Abstract

Psychosis is conceptualized in a neurodevelopmental vulnerability-stress framework, and childhood trauma is one environmental factor that can lead to psychotic symptoms and the development of psychotic disorders. Higher rates of trauma are associated with higher psychosis risk and greater symptom frequency and severity, resulting in increased hospitalization rates and demand on outpatient primary care and mental health services. Despite an estimated 70% of individuals in the early stages of psychosis reporting a history of experiencing traumatic events, trauma effects (post-traumatic anxiety or depressive symptoms) are often overlooked in psychosis treatment and current interventions typically do not target commonly comorbid post-traumatic stress symptoms. We presented a protocol for Trauma-Integrated Cognitive Behavioral Therapy for Psychosis (TI-CBTp), an approach to treating post-traumatic stress symptoms in the context of early psychosis care. We provided a brief summary of TI-CBTp as implemented in the context of Coordinated Specialty Care and presented preliminary data supporting the use of TI-CBTp in early psychosis care. The preliminary results suggest that individuals with comorbid psychosis and post-traumatic stress symptoms can be appropriately and safely treated using TI-CBTp within Coordinated Specialty Care.

Highlights

  • Psychosis is conceptualized in a neurodevelopmental vulnerability-stress framework whereby “vulnerability” comprises neurobiological abnormalities originating from genetic factors, abnormalities in fetal brain development and neuromaturational processes during adolescence and “stress” comprises environmental factors increasing risk for, or triggering the manifestation of, psychosis [1]
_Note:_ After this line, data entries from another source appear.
(** The search for a message that is there already; [nf] are the sources of the
    pending notifications that are accepted. *)
Inductive received_now (m : gmap Z ipcv) (cq : Z -> list Z) (p src_e : Z) (vp : ipcv) (nf : Z -> Prop)
  : bool -> gmap Z ipcv -> (Z -> list Z) -> Prop :=
| NowSending e : v_out vp = Some e -> received_now m cq p src_e vp nf false m cq
| NowNotify src msg :
    v_out vp = None -> nf src -> received_now m cq p src_e vp nf true (<[p := v_with_deliver (with_source src msg) vp]> m) cq
| NowAsyn m' :
    v_out vp = None -> (forall src, ~ nf src) -> got m m' p true -> received_now m cq p src_e vp nf true m' cq
| NowQueue m1 m' cq' b :
    v_out vp = None -> (forall src, ~ nf src) -> wakes m m1 -> dequeued m1 cq p src_e vp b m' cq' ->
    received_now m cq p src_e vp nf b m' cq'.

Lemma source_wakes k k' e n : source_ok k e n -> wakes (fld view k) (fld view k') -> source_ok k' e n.
Proof. intros [|e' Hl] Hw; constructor. by eapply wakes_live. Qed.

Lemma receive_now_run k cq p rp src_e src_p :
  kinv k cq -> live k p -> procs k !! p = Some rp -> source_ok k src_e src_p ->
  v_deliver (view rp) = false -> v_in (view rp) = None ->
  runs (receive_now p src_e src_p) k (fun b k' => exists cq',
    received_now (fld view k) cq p src_e (view rp) (accepted k p src_e rp) b (fld view k') cq' /\ kinv k' cq').
Proof.
  intros Hki Hlp Hrp Hsrc Hdel Hin. pose proof Hki as [Hk Hi]. pose proof (fld_of view _ _ _ Hrp) as Hvp.
  pose proof (proj1 Hlp) as Hp.
  unfold receive_now. kstep. rewrite isset_has by tauto.
  destruct (has (p_rts_flags rp) RTS_SENDING) eqn:Es.
  { kstep. exists cq. split; [|done]. eapply NowSending. simpl. by rewrite Es. }
  assert (v_out (view rp) = None) as Hout by (simpl; by rewrite Es).
  kstep. eapply (runs_seq _ _ _ _ (fun b k1 => kbase k1 /\
    if b : bool then exists src msg, accepted k p src_e rp src /\
      fld view k1 = <[p := v_with_deliver (with_source src msg) (view rp)]> (fld view k)
    else k1 = k /\ forall src, ~ accepted k p src_e rp src)).
  { unfold accepted. destruct (has (p_misc_flags rp) MF_REPLY_PEND) eqn:Erp; cbn [negb];
      [kstep; split_and!; [done..|]; intros src [? _]; congruence|].
    eapply runs_mono; [by eapply receive_notify_run|]. intros [] k1 [Hk1 Hb]; (split; [done|]).
    - destruct Hb as (src & msg & Hn & Ev). by exists src, msg.
    - destruct Hb as [-> Hn]. split; [done|]. intros src [_ ?]. by eapply Hn. }
  intros b k1 [Hk1 Hb]. destruct b.
  { destruct Hb as (src & msg & Hacc & Ev). kstep. exists cq. rewrite Ev. split; [by apply NowNotify|]. split; [done|]. rewrite Ev.
    by apply inv_deliver. }
  destruct Hb as [-> Hacc]. eapply runs_seq; [eapply receive_async_run; try done; by eapply inv_recv_ok|]. intros a k1 [Hk2 Hg].
  assert (kinv k1 cq) as Hki1 by (split; [done|by eapply got_inv]). destruct a.
  { kstep. exists cq. split; [by apply NowAsyn|done]. }
  simpl in Hg. pose proof (wakes_stable _ _ _ _ Hg Hvp (or_introl Hin)) as Hv1.
  apply fld_Some in Hv1 as (rp1 & Hrp1 & Erp1).
  eapply runs_mono; [eapply (receive_queue_run k1 cq p rp1); try done; rewrite ?Erp1; try done; by eapply source_wakes|].
  intros b k2 (cq' & Hd & Hki2). exists cq'. split; [|done]. rewrite Erp1 in Hd. by eapply NowQueue.
Qed.

Lemma received_now_false m cq p src_e vp nf m' cq' :
  received_now m cq p src_e vp nf false m' cq' ->
  cq' = cq /\ wakes m m' /\ (v_out vp = None -> forall s, s ∈ cq p -> accepts src_e s = false).
Proof.
  intros Hr. inversion Hr as [e Ho| | |m1 m2 cq2 b2 Ho _ Hw Hd]; subst.
  - split_and!; [done|apply rtc_refl|congruence].
  - inversion Hd; subst. by split_and!.
Qed.

(** What [mini_receive] by [p] from [src_e] does, [vp] being the view of [p]. *)
Inductive received (m : gmap Z ipcv) (cq : Z -> list Z) (p src_e : Z) (vp : ipcv) (nf : Z -> Prop) (nonblock : bool)
  : kres -> gmap Z ipcv -> (Z -> list Z) -> Prop :=
| RecvDead v : m !! target src_e = Some v -> v_noep v = true -> received m cq p src_e vp nf nonblock EDEADSRCDST m cq
| RecvGot m' cq' : received_now m cq p src_e vp nf true m' cq' -> received m cq p src_e vp nf nonblock OK m' cq'
| RecvBusy m' :
    nonblock = true -> received_now m cq p src_e vp nf false m' cq -> received m cq p src_e vp nf nonblock ENOTREADY m' cq
| RecvLocked m' l1 l2 :
    nonblock = false -> received_now m cq p src_e vp nf false m' cq -> chain (waits m') (start src_e) (l1 ++ p :: l2) ->
    received m cq p src_e vp nf nonblock ELOCKED m' cq
| RecvBlocked m' :
    nonblock = false -> received_now m cq p src_e vp nf false m' cq ->
    received m cq p src_e vp nf nonblock OK (<[p := v_block_recv src_e vp]> m') cq.

(** The receiver is blocked. *)
Lemma block_recv_run k p r e :
  kbase k -> in_table p = true -> procs k !! p = Some r -> has (p_rts_flags r) RTS_SLOT_FREE = false ->
  runs (upd p (with_p_getfrom_e e);; RTS_SET p RTS_RECEIVING) k
    (fun _ k' => v_in (view r) = None -> kbase k' /\ fld view k' = <[p := v_block_recv e (view r)]> (fld view k)).
Proof.
  intros Hk Hp Hr Hf. kstep. set (r1 := with_p_getfrom_e e r).
  assert (kbase (put_proc p r1 k)) as Hk1 by (by eapply kbase_put).
  assert (procs (put_proc p r1 k) !! p = Some r1) as Hr1 by apply lookup_insert_eq.
  destruct (kbase_set (put_proc p r1 k) p r1 RTS_RECEIVING Hk1 Hp Hr1 Hf eq_refl) as (k2 & E2 & Hk2 & Hle).
  eapply runs_of; [exact E2|]. intros Hin. split; [done|].
  rewrite (view_sched _ _ (link_sched _ _ Hle)), !fld_put, insert_insert_eq. f_equal.
  unfold view, v_block_recv, r1. simpl. by rewrite !has_lor, !orb_false_r, orb_true_r.
Qed.

(** The exception of [deadlock] does not arise for a receiver that found
    nothing in its queue. *)
Lemma no_pair m cq p vp x v e l' :
  ipc_inv m cq -> m !! p = Some vp -> in_table p = true -> live_ep m e -> x = target e -> m !! x = Some v ->
  chain (waits m) x (x :: p :: l') -> pair_case RECEIVE v = true ->
  v_out vp = None \/ v_out vp = Some e ->
  (v_out vp = None -> forall s, s ∈ cq p -> accepts e s = false) -> False.
Proof.
  intros Hi Hvp Hp Hl Ex Hv Hc Hpair Hout Hno.
  assert (x <> 0) as Hx0 by (intros E0; by rewrite E0, (i_null _ _ Hi) in Hv).
  destruct (chain_cons_inv _ _ _ Hc Hx0) as (z & l2 & [= <-] & Hz & Hc').
  pose proof (chain_cons_head _ _ _ _ Hc') as [<- Hp0]. unfold waits in Hz. rewrite Hv in Hz. injection Hz as Hz.
  unfold pair_case in Hpair. change (RECEIVE =? SEND) with false in Hpair. apply bool_decide_eq_true in Hpair.
  destruct (v_out v) as [ev|] eqn:Eo; [|done]. clear Hpair.
  destruct (i_send _ _ Hi _ _ _ Hv Eo) as [_ Hlv].
  unfold awaited, v_blockedon in Hz. rewrite Eo in Hz.
  assert (target ev = p) as Htv.
  { rewrite <- Hz. destruct (live_not_special _ _ Hlv). destruct (Z.eqb_spec ev NONE), (Z.eqb_spec ev ANY); done. }
  destruct Hout as [Ho|Ho].
  - assert (x ∈ cq p) as Hx by (apply (i_member _ _ Hi); [done|]; by exists v, ev).
    specialize (Hno Ho x Hx). unfold accepts in Hno. rewrite Ex, Z.eqb_refl, orb_true_r in Hno. done.
  - pose proof (chain_nodup _ _ _ Hc) as Hnd. destruct (chain_cons_inv _ _ _ Hc' Hp0) as (y & l3 & [= <-] & Hy & Hc'').
    unfold waits in Hy. rewrite Hvp in Hy. injection Hy as Hy. unfold awaited, v_blockedon in Hy. rewrite Ho in Hy.
    assert (y = x) as ->.
    { rewrite <- Hy, Ex. destruct (live_not_special _ _ Hl). destruct (Z.eqb_spec e NONE), (Z.eqb_spec e ANY); done. }
    destruct (chain_cons_inv _ _ _ Hc'' Hx0) as (w & l4 & -> & _). apply NoDup_cons in Hnd as [Hnd _].
    apply Hnd. right. left.
Qed.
  • To address this critical gap, we developed an integrated protocol for treating post-traumatic stress and psychosis symptoms in early psychosis (EP)

  • Between July 2014 and August 2018, 22 individuals (19 ROP; 3 clinical high risk for psychosis (CHR)) were identified as having co-morbid psychosis and post-traumatic stress symptoms at baseline. All these individuals started within Stage 1 of Trauma-Integrated Cognitive Behavioral Therapy for Psychosis (TI-cognitive-behavioral therapy for psychosis (CBTp)) (Figure 1)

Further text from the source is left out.